======== Extracted records ========
(* ===== verification/Lexer.v ===== *)
(** * The lexer

    [src/src/compiler/Lexer.h] and [Lexer.cpp]: the tokens, the state with its
    line buffer and input stream, and the operations that read the next token or
    peek at it.  Every loop takes the fuel of its caller; [remaining] bounds it,
    and the theorems show that this bound is enough. *)
From Stdlib Require Import String Ascii.
From S2P Require Import Prelude InfIntText.

Module Lexer.

Inductive Symbol : Type :=
  | NONE | Integer | Double | Not | And | Or | Star | Div | Mod | Plus | Minus
  | Equal | More | Less | Comma | At | Per | NewBlock | EndBlock | Colon | Period
  | Exit | Assign | NewTerm | EndTerm | Pound | Primitive | Separator | STString
  | Identifier | Keyword | KeywordSequence | OperatorSequence.

#[export] Instance Symbol_eq_dec : EqDecision Symbol.
Proof. solve_decision. Defined.

Definition all_symbols : list Symbol :=
  [NONE; Integer; Double; Not; And; Or; Star; Div; Mod; Plus; Minus; Equal; More;
   Less; Comma; At; Per; NewBlock; EndBlock; Colon; Period; Exit; Assign; NewTerm;
   EndTerm; Pound; Primitive; Separator; STString; Identifier; Keyword;
   KeywordSequence; OperatorSequence].

(** The table that messages index with a symbol. *)
Definition symnames : list string :=
  ["NONE"; "Integer"; "Not"; "And"; "Or"; "Star"; "Div"; "Mod"; "Plus"; "Minus";
   "Equal"; "More"; "Less"; "Comma"; "At"; "Per"; "NewBlock"; "EndBlock"; "Colon";
   "Period"; "Exit"; "Assign"; "NewTerm"; "EndTerm"; "Pound"; "Primitive";
   "Separator"; "STString"; "Identifier"; "Keyword"; "KeywordSequence";
   "OperatorSequence"]%string.

Definition Symbol_index (s : Symbol) : nat :=
  match s with
  | NONE => 0 | Integer => 1 | Double => 2 | Not => 3 | And => 4 | Or => 5 | Star => 6
  | Div => 7 | Mod => 8 | Plus => 9 | Minus => 10 | Equal => 11 | More => 12 | Less => 13
  | Comma => 14 | At => 15 | Per => 16 | NewBlock => 17 | EndBlock => 18 | Colon => 19
  | Period => 20 | Exit => 21 | Assign => 22 | NewTerm => 23 | EndTerm => 24 | Pound => 25
  | Primitive => 26 | Separator => 27 | STString => 28 | Identifier => 29 | Keyword => 30
  | KeywordSequence => 31 | OperatorSequence => 32
  end.

Record LexerState : Type := mkState {
  lineNumber : nat;
  bufp : nat;
  sym : Symbol;
  symc : ascii;
  text : list ascii;
  startBufp : nat
}.

(** The input stream: what is left of it while it is [good]. *)
Record Lexer : Type := mkLexer {
  infile : option (list ascii);
  peekDone : bool;
  state : LexerState;
  stateAfterPeek : LexerState;
  buf : list ascii
}.

Definition M (A : Type) : Type := stateful Lexer A.

Definition NUL : ascii := of_chr 0.
Definition initial_state : LexerState := mkState 0 0 NONE NUL [] 0.
Definition new_Lexer (input : list ascii) : Lexer :=
  mkLexer (Some input) false initial_state initial_state [].

(** ** State access *)

Definition set_state (s : LexerState) (l : Lexer) : Lexer :=
  mkLexer (infile l) (peekDone l) s (stateAfterPeek l) (buf l).

Definition set_bufp (n : nat) (s : LexerState) : LexerState :=
  mkState (lineNumber s) n (sym s) (symc s) (text s) (startBufp s).
Definition set_sym (y : Symbol) (s : LexerState) : LexerState :=
  mkState (lineNumber s) (bufp s) y (symc s) (text s) (startBufp s).
Definition set_symc (c : ascii) (s : LexerState) : LexerState :=
  mkState (lineNumber s) (bufp s) (sym s) c (text s) (startBufp s).
Definition set_text (t : list ascii) (s : LexerState) : LexerState :=
  mkState (lineNumber s) (bufp s) (sym s) (symc s) t (startBufp s).
Definition set_startBufp (n : nat) (s : LexerState) : LexerState :=
  mkState (lineNumber s) (bufp s) (sym s) (symc s) (text s) n.

Definition update (f : LexerState -> LexerState) : M () :=
  modify (fun l => set_state (f (state l)) l).

Definition add_text (c : ascii) : M () := update (fun s => set_text (text s ++ [c]) s).

Definition incPtr (v : nat) : M () :=
  update (fun s => mkState (lineNumber s) (bufp s + v) (sym s) (symc s) (text s) (bufp s + v)).

(** [buf[i]]: a [std::string] has a null character behind its last one, and what
    follows may not be read. *)
Definition buf_at (b : list ascii) (i : nat) : result ascii :=
  match b !! i with
  | Some c => Ok c
  | None => if (i =? length b)%nat then Ok NUL else Err Undef
  end.

Definition char_at (d : nat) : M ascii := fun l =>
  match buf_at (buf l) (bufp (state l) + d) with
  | Ok c => Ok (c, l)
  | Err e => Err e
  end.

Definition BC : M ascii := char_at 0.
Definition EOB (l : Lexer) : bool := (length (buf l) <=? bufp (state l))%nat.

(** [std::getline]: a line without its newline; reading to the end of the input
    ends [good()]. *)
Fixpoint getline (s : list ascii) : list ascii * option (list ascii) :=
  match s with
  | [] => ([], None)
  | c :: r =>
      if chr c =? 10 then ([], Some r)
      else let (line, rest) := getline r in (c :: line, rest)
  end.

(** [false] where the code returns -1. *)
Definition fillBuffer : M bool := fun l =>
  match infile l with
  | None => Ok (false, l)
  | Some s =>
      let (line, rest) := getline s in
      let st := state l in
      Ok (true, mkLexer rest (peekDone l)
                  (mkState (lineNumber st + 1) 0 (sym st) (symc st) (text st) (startBufp st))
                  (stateAfterPeek l) line)
  end.

Fixpoint hasMoreInput (fuel : nat) : M bool := fun l =>
  match fuel with
  | O => Err OutOfFuel
  | S fuel =>
      if EOB l then (b ← fillBuffer; if b : bool then hasMoreInput fuel else mret false) l
      else Ok (true, l)
  end.

(** ** Characters *)

Definition isupper (c : ascii) : bool := (65 <=? chr c) && (chr c <=? 90).
Definition islower (c : ascii) : bool := (97 <=? chr c) && (chr c <=? 122).
Definition isalpha (c : ascii) : bool := isupper c || islower c.
Definition isalnum (c : ascii) : bool := isalpha c || isdigit c.
Definition is_char (z : Z) (c : ascii) : bool := chr c =? z.

Definition ISOP (c : ascii) : bool :=
  is_char 126 c || is_char 38 c || is_char 124 c || is_char 42 c || is_char 47 c
  || is_char 92 c || is_char 43 c || is_char 61 c || is_char 62 c || is_char 60 c
  || is_char 44 c || is_char 64 c || is_char 37 c || is_char 45 c.

(** The symbols that are one character; [_MATCH] sets the state for them. *)
Definition operator_symbol (c : ascii) : option Symbol :=
  if is_char 126 c then Some Not else if is_char 38 c then Some And
  else if is_char 124 c then Some Or else if is_char 42 c then Some Star
  else if is_char 47 c then Some Div else if is_char 92 c then Some Mod
  else if is_char 43 c then Some Plus else if is_char 61 c then Some Equal
  else if is_char 62 c then Some More else if is_char 60 c then Some Less
  else if is_char 44 c then Some Comma else if is_char 64 c then Some At
  else if is_char 37 c then Some Per else if is_char 45 c then Some Minus
  else None.

Definition MATCH (c : ascii) (y : Symbol) : M () :=
  update (fun s => set_text [c] (set_symc c (set_sym y s)));; incPtr 1.

(** [while (p(_BC)) { state.text += buf[state.bufp]; state.incPtr(); }] *)
Fixpoint take_while (fuel : nat) (p : ascii -> bool) : M () :=
  match fuel with
  | O => fail OutOfFuel
  | S fuel =>
      c ← BC;
      if p c then add_text c;; incPtr 1;; take_while fuel p else mret tt
  end.

(** ** Lexing functions *)

Fixpoint skipWhiteSpace (fuel : nat) : M () :=
  match fuel with
  | O => fail OutOfFuel
  | S fuel =>
      c ← BC;
      if isspace c then
        incPtr 1;;
        b ← hasMoreInput fuel;
        if b : bool then skipWhiteSpace fuel else mret tt
      else mret tt
  end.

(** The loop up to the closing quote; [true] when it was found. *)
Fixpoint skip_to_quote (fuel : nat) : M bool :=
  match fuel with
  | O => fail OutOfFuel
  | S fuel =>
      incPtr 1;;
      b ← hasMoreInput fuel;
      if b : bool then c ← BC; if is_char 34 c then mret true else skip_to_quote fuel
      else mret false
  end.

Definition skipComment (fuel : nat) : M () :=
  c ← BC;
  if is_char 34 c then
    b ← skip_to_quote fuel;
    if b : bool then incPtr 1 else mret tt
  else mret tt.

(** The [do ... while (isdigit(_BC))] loop. *)
Fixpoint number_loop (fuel : nat) (sawDecimalMark : bool) : M () :=
  match fuel with
  | O => fail OutOfFuel
  | S fuel =>
      c ← BC; add_text c;; incPtr 1;;
      l ← get;
      dot ← BC;
      mark ← (if negb sawDecimalMark && is_char 46 dot
                && (bufp (state l) + 1 <? length (buf l))%nat
              then d ← char_at 1; mret (isdigit d) else mret false);
      (if mark : bool
       then update (set_sym Double);; add_text dot;; incPtr 1 else mret tt);;
      d ← BC;
      if isdigit d then number_loop fuel (sawDecimalMark || mark) else mret tt
  end.

Definition lexNumber (fuel : nat) : M () :=
  update (fun s => set_text [] (set_symc NUL (set_sym Integer s)));;
  number_loop fuel false.

(** The other characters are left out; the assertion against them is not
    compiled in. *)
Definition escape (c : ascii) : option ascii :=
  if is_char 116 c then Some (of_chr 9) else if is_char 98 c then Some (of_chr 8)
  else if is_char 110 c then Some (of_chr 10) else if is_char 114 c then Some (of_chr 13)
  else if is_char 102 c then Some (of_chr 12) else if is_char 48 c then Some NUL
  else if is_char 39 c then Some c else if is_char 92 c then Some c
  else None.

Definition lexEscapeChar : M () :=
  c ← BC;
  match escape c with Some e => add_text e | None => mret tt end;;
  incPtr 1.

Definition lexStringChar : M () :=
  c ← BC;
  if is_char 92 c then incPtr 1;; lexEscapeChar else add_text c;; incPtr 1.

(** [while (EOB)] of [lexString]: every line that is begun adds a newline. *)
Fixpoint fill_string (fuel : nat) : M bool := fun l =>
  match fuel with
  | O => Err OutOfFuel
  | S fuel =>
      if EOB l then
        (b ← fillBuffer;
         if b : bool then add_text (of_chr 10);; fill_string fuel else mret false) l
      else Ok (true, l)
  end.
(* ===== verification/Objects.v ===== *)
(** * The objects of the virtual machine

    The object model of [src/src/vmobjects/]: object pointers, the kinds of heap
    objects with their fields, the symbol table ([vm/Symbols.cpp]), the globals and
    the allocation functions of [vm/Universe.cpp], and method lookup with the
    per-symbol cache ([VMClass.cpp], [VMSymbol.cpp]).

    A pointer is null, a tagged integer or a location of the heap; two pointers are
    the same object exactly when they are equal.  An operation on an object of
    another kind, or past the end of its fields, is [Undef]: the code casts and
    indexes without a check (the assertions are not compiled in). *)
From Stdlib Require Import Ascii String.
From Stdlib Require Import SpecFloat.
From stdpp Require Export gmap strings.
From S2P Require Import Prelude InfIntBase InfIntMul.

Notation loc := nat (only parsing).

Inductive oop : Type :=
  | Null
  | Tagged (z : Z)
  | Ref (l : loc).

#[export] Instance oop_eq_dec : EqDecision oop.
Proof. solve_decision. Defined.

(** ** Data of the compiler that methods keep

    [compiler/Variable.h], [LexicalScope.h] and [SourceCoordinate.h]; a scope is
    shared between a method and the methods of its blocks, so it lives in a store
    of its own. *)

Record SourceCoordinate : Type := mkCoord { c_line : nat; c_column : Z }.

#[export] Instance SourceCoordinate_eq_dec : EqDecision SourceCoordinate.
Proof. solve_decision. Defined.

Record VariableT : Type := mkVariable {
  v_name : string;
  v_index : Z;
  v_isArgument : bool;
  v_coord : SourceCoordinate }.

Definition scope_id : Type := nat.

Record LexicalScope : Type := mkScope {
  s_outer : option scope_id;
  s_arguments : list VariableT;
  s_locals : list VariableT }.

Record BackJump : Type := mkBackJump { loopBeginIdx : Z; backwardJumpIdx : Z }.

(** ** Heap objects *)

(** The instances of [VMObject] and of its subclasses: all of them keep their
    members behind the class pointer, where [GetField] and [SetField] reach them.
    The fields of a class are its name, instance fields, invokables and superclass,
    then its own; those of a block its method and context, those of a vector first,
    last and storage, and those of an array its elements. *)
Inductive kind : Type := KObject | KClass | KBlock | KVector | KArray.

Record Method : Type := mkMethod {
  m_signature : loc;
  m_holder : oop;
  m_numberOfLocals : nat;
  m_maxStack : nat;
  m_bytecodes : list Z;
  m_numberOfArguments : nat;
  m_constants : list oop;
  m_scope : scope_id;
  m_inlinedLoops : list BackJump }.

Inductive trivial : Type :=
  | VMLiteralReturn (literal : oop)
  | VMGlobalReturn (globalName : loc)
  | VMGetter (fieldIndex : Z)
  | VMSetter (fieldIndex argIndex : Z).

(** A primitive holds the address of a native routine, given here by its name. *)
Inductive primitive : Type :=
  | FramePrim (routine : string)
  | SafeUnaryPrim (routine : string)
  | SafeBinaryPrim (routine : string)
  | SafeTernaryPrim (routine : string)
  | EvaluationPrim (numberOfArguments : nat).

(** A frame: [f_slots] are the slots from the first argument to the top of the
    stack, arguments, locals and stack in one array, [f_locals] is the index of the
    first local and [f_size] the number of slots allocated. *)
Record Frame : Type := mkFrame {
  f_previous : option loc;
  f_context : option loc;
  f_method : loc;
  f_bytecodeIndex : Z;
  f_locals : nat;
  f_slots : list oop;
  f_size : nat }.

Record SymbolData : Type := mkSymbol {
  sym_chars : string;
  sym_cache : list (oop * oop);
  sym_nextCachePos : nat }.

Inductive obj : Type :=
  | OInteger (z : Z)
  | OBigInteger (i : InfInt)
  | ODouble (d : spec_float)
  | OString (s : string)
  | OSymbol (s : SymbolData)
  | OObject (k : kind) (clazz : oop) (fields : list oop)
  | OFrame (f : Frame)
  | OMethod (m : Method)
  | OTrivial (signature : loc) (holder : oop) (numberOfArguments : nat)
             (arguments : list VariableT) (t : trivial)
  | OPrimitive (signature : loc) (holder : oop) (p : primitive).

(** ** The state of the machine *)

(** The objects that the virtual machine itself refers to ([vm/Globals.cpp]), the box
    of tagged integers ([IntegerBox.cpp]) and the symbols of [vm/Symbols.cpp]. *)
Record Known : Type := mkKnown {
  nilObject : oop; trueObject : oop; falseObject : oop;
  objectClass : oop; classClass : oop; metaClassClass : oop;
  nilClass : oop; integerClass : oop; arrayClass : oop; vectorClass : oop;
  methodClass : oop; symbolClass : oop; primitiveClass : oop; stringClass : oop;
  systemClass : oop; blockClass : oop; doubleClass : oop;
  trueClass : oop; falseClass : oop;
  integerBox : oop;
  symbolSelf : oop; symbolSuper : oop; symbolBlockSelf : oop;
  symbolIfTrue : oop; symbolIfFalse : oop; symbolPlus : oop; symbolMinus : oop }.

(** Before the initialisation: the variables are null. *)
Definition no_known (nil : oop) : Known :=
  mkKnown nil Null Null Null Null Null Null Null Null Null Null Null Null Null Null Null Null
    Null Null Null Null Null Null Null Null Null Null.

Record World : Type := mkWorld {
  heap : gmap loc obj;
  next : loc;
  scopes : gmap scope_id LexicalScope;
  nextScope : scope_id;
  symbolsMap : gmap string loc;
  globals : gmap loc oop;
  blockClassesByNoOfArgs : gmap nat oop;
  known : Known;
  frame : option loc;
  method : loc;
  bytecodeIndexGlobal : Z }.

Notation V := (stateful World).

Definition set_heap (h : gmap loc obj) (w : World) : World :=
  mkWorld h (next w) (scopes w) (nextScope w) (symbolsMap w) (globals w)
    (blockClassesByNoOfArgs w) (known w) (frame w) (method w) (bytecodeIndexGlobal w).
Definition set_next (n : loc) (w : World) : World :=
  mkWorld (heap w) n (scopes w) (nextScope w) (symbolsMap w) (globals w)
    (blockClassesByNoOfArgs w) (known w) (frame w) (method w) (bytecodeIndexGlobal w).
Definition set_scopes (s : gmap scope_id LexicalScope) (n : scope_id) (w : World) : World :=
  mkWorld (heap w) (next w) s n (symbolsMap w) (globals w)
    (blockClassesByNoOfArgs w) (known w) (frame w) (method w) (bytecodeIndexGlobal w).
Definition set_symbolsMap (m : gmap string loc) (w : World) : World :=
  mkWorld (heap w) (next w) (scopes w) (nextScope w) m (globals w)
    (blockClassesByNoOfArgs w) (known w) (frame w) (method w) (bytecodeIndexGlobal w).
Definition set_globals (g : gmap loc oop) (w : World) : World :=
  mkWorld (heap w) (next w) (scopes w) (nextScope w) (symbolsMap w) g
    (blockClassesByNoOfArgs w) (known w) (frame w) (method w) (bytecodeIndexGlobal w).
Definition set_blockClasses (b : gmap nat oop) (w : World) : World :=
  mkWorld (heap w) (next w) (scopes w) (nextScope w) (symbolsMap w) (globals w)
    b (known w) (frame w) (method w) (bytecodeIndexGlobal w).
Definition set_known (k : Known) (w : World) : World :=
  mkWorld (heap w) (next w) (scopes w) (nextScope w) (symbolsMap w) (globals w)
    (blockClassesByNoOfArgs w) k (frame w) (method w) (bytecodeIndexGlobal w).
Definition set_registers (f : option loc) (m : loc) (i : Z) (w : World) : World :=
  mkWorld (heap w) (next w) (scopes w) (nextScope w) (symbolsMap w) (globals w)
    (blockClassesByNoOfArgs w) (known w) f m i.
Definition set_bytecodeIndex (i : Z) (w : World) : World :=
  set_registers (frame w) (method w) i w.

(** ** Access to the heap *)

Definition load (l : loc) : V obj := fun w =>
  match heap w !! l with Some o => Ok (o, w) | None => Err Undef end.

(** Overwrites an object that is there. *)
Definition store (l : loc) (o : obj) : V () := fun w =>
  match heap w !! l with
  | Some _ => Ok (tt, set_heap (<[l := o]> (heap w)) w)
  | None => Err Undef
  end.

Definition alloc (o : obj) : V loc := fun w =>
  Ok (next w, set_next (S (next w)) (set_heap (<[next w := o]> (heap w)) w)).

Definition deref (p : oop) : V obj :=
  match p with Ref l => load l | _ => fail Undef end.

Definition loc_of (p : oop) : V loc :=
  match p with Ref l => mret l | _ => fail Undef end.

Definition load_method (l : loc) : V Method :=
  o ← load l; match o with OMethod m => mret m | _ => fail Undef end.

Definition load_frame (l : loc) : V Frame :=
  o ← load l; match o with OFrame f => mret f | _ => fail Undef end.

Definition load_symbol (l : loc) : V SymbolData :=
  o ← load l; match o with OSymbol s => mret s | _ => fail Undef end.

Definition update_frame (l : loc) (g : Frame -> Frame) : V () :=
  f ← load_frame l; store l (OFrame (g f)).

(** ** Symbols and signatures *)

(** [Signature::IsBinary] *)
Definition binary_chars : list ascii :=
  ["~"; "&"; "|"; "*"; "/"; "@"; "+"; "-"; "="; ">"; "<"; ","; "%"; "\"]%char.

Definition IsBinary (sig : string) : bool :=
  match sig with
  | EmptyString => false
  | String c _ => existsb (Ascii.eqb c) binary_chars
  end.

Fixpoint count_colons (sig : string) : nat :=
  match sig with
  | EmptyString => 0
  | String c r => (if Ascii.eqb c ":" then 1 else 0) + count_colons r
  end.

(** The count is an [int] that is returned as [uint8_t]. *)
Definition DetermineNumberOfArguments (sig : string) : nat :=
  if IsBinary sig then 2%nat
  else Z.to_nat (u8 (Z.of_nat (count_colons sig) + 1)).

Definition GetNumberOfArguments (sig : loc) : V nat :=
  s ← load_symbol sig; mret (DetermineNumberOfArguments (sym_chars s)).

Definition NewSymbol (str : string) : V loc :=
  l ← alloc (OSymbol (mkSymbol str (replicate 3 (Null, Null)) 0));
  modify (fun w => set_symbolsMap (<[str := l]> (symbolsMap w)) w);;
  mret l.

Definition SymbolFor (str : string) : V loc :=
  m ← gets symbolsMap;
  match m !! str with Some l => mret l | None => NewSymbol str end.

Definition set_symbols (s1 s2 s3 s4 s5 s6 s7 : oop) (k : Known) : Known :=
  mkKnown (nilObject k) (trueObject k) (falseObject k) (objectClass k) (classClass k)
    (metaClassClass k) (nilClass k) (integerClass k) (arrayClass k) (vectorClass k)
    (methodClass k) (symbolClass k) (primitiveClass k) (stringClass k) (systemClass k)
    (blockClass k) (doubleClass k) (trueClass k) (falseClass k) (integerBox k)
    s1 s2 s3 s4 s5 s6 s7.

Definition InitializeSymbols : V () :=
  s1 ← SymbolFor "self"; s2 ← SymbolFor "super"; s3 ← SymbolFor "$blockSelf";
  s4 ← SymbolFor "ifTrue:"; s5 ← SymbolFor "ifFalse:"; s6 ← SymbolFor "+"; s7 ← SymbolFor "-";
  modify (fun w => set_known
    (set_symbols (Ref s1) (Ref s2) (Ref s3) (Ref s4) (Ref s5) (Ref s6) (Ref s7) (known w)) w).

(** The cache of a symbol: the class and the invokable found in it. *)
Fixpoint cache_search (cls : oop) (cache : list (oop * oop)) : oop :=
  match cache with
  | [] => Null
  | (c, i) :: r => if decide (cls = c) then i else cache_search cls r
  end.
(* ===== verification/Doubles.v ===== *)
(** * The primitives of Double

    [src/src/primitives/Double.cpp]: arithmetic, comparisons and conversions of IEEE
    doubles, with [llround], [std::stod] and the output with 17 digits of the standard
    library.  The sine and the cosine are a parameter: the precision of the library's
    ones is its own. *)
From Stdlib Require Import String Ascii SpecFloat.
From S2P Require Import Prelude InfIntBase InfIntMul InfIntText IntegerPrims Objects Universe.
Local Open Scope Z_scope.

(** ** The library's functions on doubles *)

(** [llround]: halves away from zero; outside the range the result is unspecified. *)
Definition f64_llround (d : spec_float) : result Z :=
  match d with
  | S754_zero _ => Ok 0
  | S754_finite s m e =>
      let n := if 0 <=? e then Z.shiftl (Zpos m) e
               else Z.shiftr (Zpos m + Z.shiftl 1 (- e - 1)) (- e) in
      let z := if s then - n else n in
      if (INT64_MIN <=? z) && (z <=? INT64_MAX) then Ok z else Err Undef
  | _ => Err Undef
  end.

(** The double nearest to [n / d], for positive numbers. *)
Definition f64_of_ratio (neg : bool) (n d : Z) : spec_float :=
  let '(q, e, l) := SFdiv_core_binary 53 1024 n 0 d 0 in binary_round_aux 53 1024 neg q e l.

(** *** Reading

    [std::stod]: spaces, a sign, digits with or without a decimal mark, an exponent;
    what follows is not looked at.  It throws when there is no digit, and when the
    number is too large or too small.  The names of infinity and of the values that are
    no numbers and hexadecimal digits are not modelled. *)
Definition is_letter (code : Z) (c : ascii) : bool := (chr c =? code) || (chr c =? code + 32).

Definition read_exponent (s : list ascii) : Z :=
  match s with
  | c :: r =>
      if is_letter 69 c then
        let neg := match r with c :: _ => is_minus c | [] => false end in
        let body := match r with c :: q => if is_minus c || is_plus c then q else r | [] => [] end in
        let x := dval (leading_digits body) in if neg then - x else x
      else 0
  | [] => 0
  end.

Definition read_decimal (s : list ascii) : option (Z * Z) :=
  let whole := leading_digits s in
  let rest := drop (length whole) s in
  let fraction := match rest with c :: r => if chr c =? 46 then leading_digits r else [] | [] => [] end in
  let rest' := match rest with c :: r => if chr c =? 46 then drop (length fraction) r else rest | [] => [] end in
  match whole ++ fraction with
  | [] => None
  | ds => Some (dval ds, read_exponent rest' - Z.of_nat (length fraction))
  end.

Definition f64_of_decimal (neg : bool) (n k : Z) : spec_float :=
  if n =? 0 then S754_zero neg
  else if 0 <=? k then f64_of_ratio neg (n * 10 ^ k) 1
  else f64_of_ratio neg n (10 ^ (- k)).

(** A number that has lost precision because it is too small. *)
Definition tiny (d : spec_float) : bool :=
  match d with
  | S754_zero _ => true
  | S754_finite _ m _ => Zpos m <? 2 ^ 52
  | _ => false
  end.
========
How to complete this task
Give the number of lines in the records where the word "islower" shows up. Nothing else belongs in the reply.

Solution for this exercise
2